Image claiming U.S. struck painted fighter jets at an Iranian base was AI-made
A photo circulating on social media claims that Iran painted images of fighter jets on an airbase to deceive the United States and Israel, and that the U.S. mistakenly launched an airstrike on the fake aircraft. A Dismislab fact-check finds the claim to be false. The image was generated using Google’s artificial intelligence tools.
On March 6, 2026, a Facebook page named Suman Kais posted the image. The caption claimed that the United States carried out a “precise strike” on what it believed were Iranian fighter jets, and that CENTCOM later released footage of the attack from its verified account. The post further claimed that Iran had announced the jets were not real aircraft but part of a deception strategy designed to mislead U.S. and Israeli forces. According to the caption, Iran said it had employed the same tactic at more than a hundred airbases, while storing its actual fighter jets in underground facilities.
The image shows what appears to be a top‑down satellite view of an airbase, with three fighter‑jet‑like shapes painted on the ground. The middle shape appears to be destroyed inside a large crater.

By the time this report was written, the post had received more than 224,000 reactions, shared over 12,000 times, and attracted more than 6,500 comments. Several other Facebook pages and profiles (1, 2) also shared the same image with similar claims, and the image was found circulating on X (1, 2) as well.
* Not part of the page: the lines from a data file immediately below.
Lemma foldl_max_spec (ks : list Z) (a : Z) :
  a ≤ foldl Z.max a ks ∧ (∀ k, k ∈ ks → k ≤ foldl Z.max a ks) ∧
  (foldl Z.max a ks = a ∨ foldl Z.max a ks ∈ ks).
Proof.
  revert a. induction ks as [|k ks IH]; intros a; simpl.
  { split_and!; [lia|set_solver|auto]. }
  destruct (IH (Z.max a k)) as (H1 & H2 & H3). split_and!; [lia|..].
  - intros k' [->|Hk]%elem_of_cons; [lia|auto].
  - destruct H3 as [H3|H3]; [|set_solver].
    rewrite H3. destruct (Z.max_spec a k) as [[? ->]|[? ->]]; set_solver.
Qed.

(** The allocated key is above every key in use, as long as the counter has
    not reached [i32::MAX]. *)
Lemma next_key_i32_above `{HashIter} {V} (m : gmap Z V) :
  (∀ k v, m !! k = Some v → i32_min ≤ k < i32_max) →
  ∀ k v, m !! k = Some v → k < next_key_i32 m.
Proof.
  intros Hr k v Hk. unfold next_key_i32, hm_keys.
  destruct (hm_iter m).*1 as [|k0 ks] eqn:E.
  { apply elem_of_hm_iter, (list_elem_of_fmap_2 fst) in Hk. rewrite E in Hk. set_solver. }
  destruct (foldl_max_spec ks k0) as (H1 & H2 & H3).
  assert (Hin : ∀ k', k' ∈ k0 :: ks → i32_min ≤ k' < i32_max).
  { intros k'. rewrite <-E, list_elem_of_fmap. intros ([? v'] & -> & Hv).
    apply elem_of_hm_iter in Hv. eauto. }
  assert (k ∈ k0 :: ks) as Hkin.
  { rewrite <-E. by apply elem_of_hm_iter, (list_elem_of_fmap_2 fst) in Hk. }
  assert (i32_min ≤ foldl Z.max k0 ks < i32_max) by (apply Hin; set_solver).
  assert (k ≤ foldl Z.max k0 ks) by (apply elem_of_cons in Hkin as [->|]; auto).
  rewrite wrap_i32_id; lia.
Qed.

Lemma next_key_i32_range `{HashIter} {V} (m : gmap Z V) :
  i32_min ≤ next_key_i32 m ≤ i32_max.
Proof.
  unfold next_key_i32. case_match; [vm_compute; split; discriminate|apply wrap_i32_range].
Qed.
To verify the claim, Dismislab analyzed the image using Google Gemini’s AI‑detection tool, SynthID. The analysis revealed that the viral image is not a real photograph or satellite image but was generated by artificial intelligence. SynthID detected a watermark embedded in the image, indicating that it had been created with a Google AI model. The tool also marked the confidence level of its finding as “high.”

To further illustrate its assessment, SynthID generated a heat map that visually highlighted the AI‑generated sections of the image. The map displayed a blue overlay across the entire image, confirming that it was produced by artificial intelligence.